Attina Marie Cannaday  (born September 8, 1965) was charged with robbery, kidnapping, and homicide and is the inspiration for the film Too Young to Die? She was convicted of the kidnap and murder of U.S. Air Force Sergeant Ronald Wojcik and was initially sentenced to death. The guilty verdict was upheld, but the sentence was reversed in 1984, Cannaday v. State, 455 So.2d 713, 720 (Miss. 1984). Cannaday was re-sentenced to one life sentence and two 25-year sentences at Central Mississippi Correctional Facility. She was released on parole on March 9, 2008.

Early life 
Cannaday's mother worked as a stripper in Mobile, Alabama. During her childhood, Cannaday was sexually abused by her father. She was married at age thirteen and divorced by age fourteen, which gave her the opportunity to leave home. After her divorce, Cannaday worked as a sex worker and dancer. Cannaday was said to be handicapped due to her IQ of 71.

Crimes 
In 1982, Cannaday met and became lovers with Sergeant Ronald Wojcik, a twenty-nine year old divorcee with two children. Cannaday was sixteen at the time, though Wojcik did not know this initially. She and Wojcik separated when Wojcik found out Cannaday's true age and his military superiors discovered the affair.

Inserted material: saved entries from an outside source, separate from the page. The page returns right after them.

Lemma ex_styles_ok : styles_ok ex_store (sq_transfers ex_seq).
Proof. intros i [->|[->| ->]]%ex_members; by split. Qed.

Lemma revised_sequence_ok_witness : exists s1 s2 nb mx,
  FindSequenceForTransfers ex_seq = Ok s1 /\ ReviseStashSize ex_source (Some (float_lit 4 0)) s1 = Ok (s2, nb, mx) /\
  AssertSequenceGood ex_image s2 = Ok tt /\ exceeds (Some (float_lit 4 0)) mx = false.
Proof.
  destruct (ex_range_ok 0 25) as [Hw Hn]; [lia..|].
  destruct (revised_sequence_ok ex_apply ex_image ex_source (Some (float_lit 4 0)) ex_seq ex_orig ex_want
              ex_NoDup ex_ranges_ok ex_styles_ok ex_targets_ok) as (s1 & s2 & nb & mx & H1 & H2 & H3 & H4 & _).
  - vm_compute. reflexivity.
  - exact Hw.
  - exact Hn.
  - simpl. lia.
  - intros x src Hx Hsrc b Hb. unfold ex_apply. rewrite (Hsrc (ex_want b)); [done|]. clear Hsrc.
    apply ex_members in Hx as [->|[->| ->]]; apply elem_of_range_set in Hb; try lia;
      apply elem_of_range_set; try lia; unfold ex_want; zcases.
  - exists s1, s2, nb, mx. split_and!; assumption.
Defined.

Later that year, Cannaday; David Randolph Gray (a twenty-eight year old unemployed man) and Dawn Bushart (a fifteen-year old), kidnapped Wojcik and his girlfriend, Sandra Sowash. Cannaday forced the pair into Wojcik's van and drove Wojcik, Sowash, Gray, and Bushart for a distance and at one point suggested that Gray should rape Sowash. Cannaday stopped the car near a wooded area and Sowash escaped and called the Harrison County Sheriff's Department. Initially, Cannaday told the police that Gray was solely responsible for killing Wojcik but later told a jailer of her involvement in the murder.

Trial 
Cannaday was charged with robbery, kidnapping, and homicide in the state of Mississippi in 1982. Cannaday's trial began September 20, 1982. She, Gray, and Bushart were all tried separately. The jury found Cannaday guilty of murder and sentenced her to death by lethal injection on September 23, 1982. After an appeal, the Supreme Court of Mississippi affirmed the guilty verdict but held that the death sentence was inappropriate given the misuse of Cannaday's statement to the jailer, Cannaday's age, and the fact that Gray, who physically committed the murder, was sentenced to death himself. (Gray, a habitual offender, had his sentence later reversed to life imprisonment.) In 1984, Cannaday was re-sentenced to one life sentence and two twenty-five year life sentences. The state granted Cannaday parole in 2008.

Legacy 
Cannaday's crimes and subsequent trial are partly the inspiration for the 1990 TV movie Too Young to Die?. Juliette Lewis played a character loosely based on Cannaday.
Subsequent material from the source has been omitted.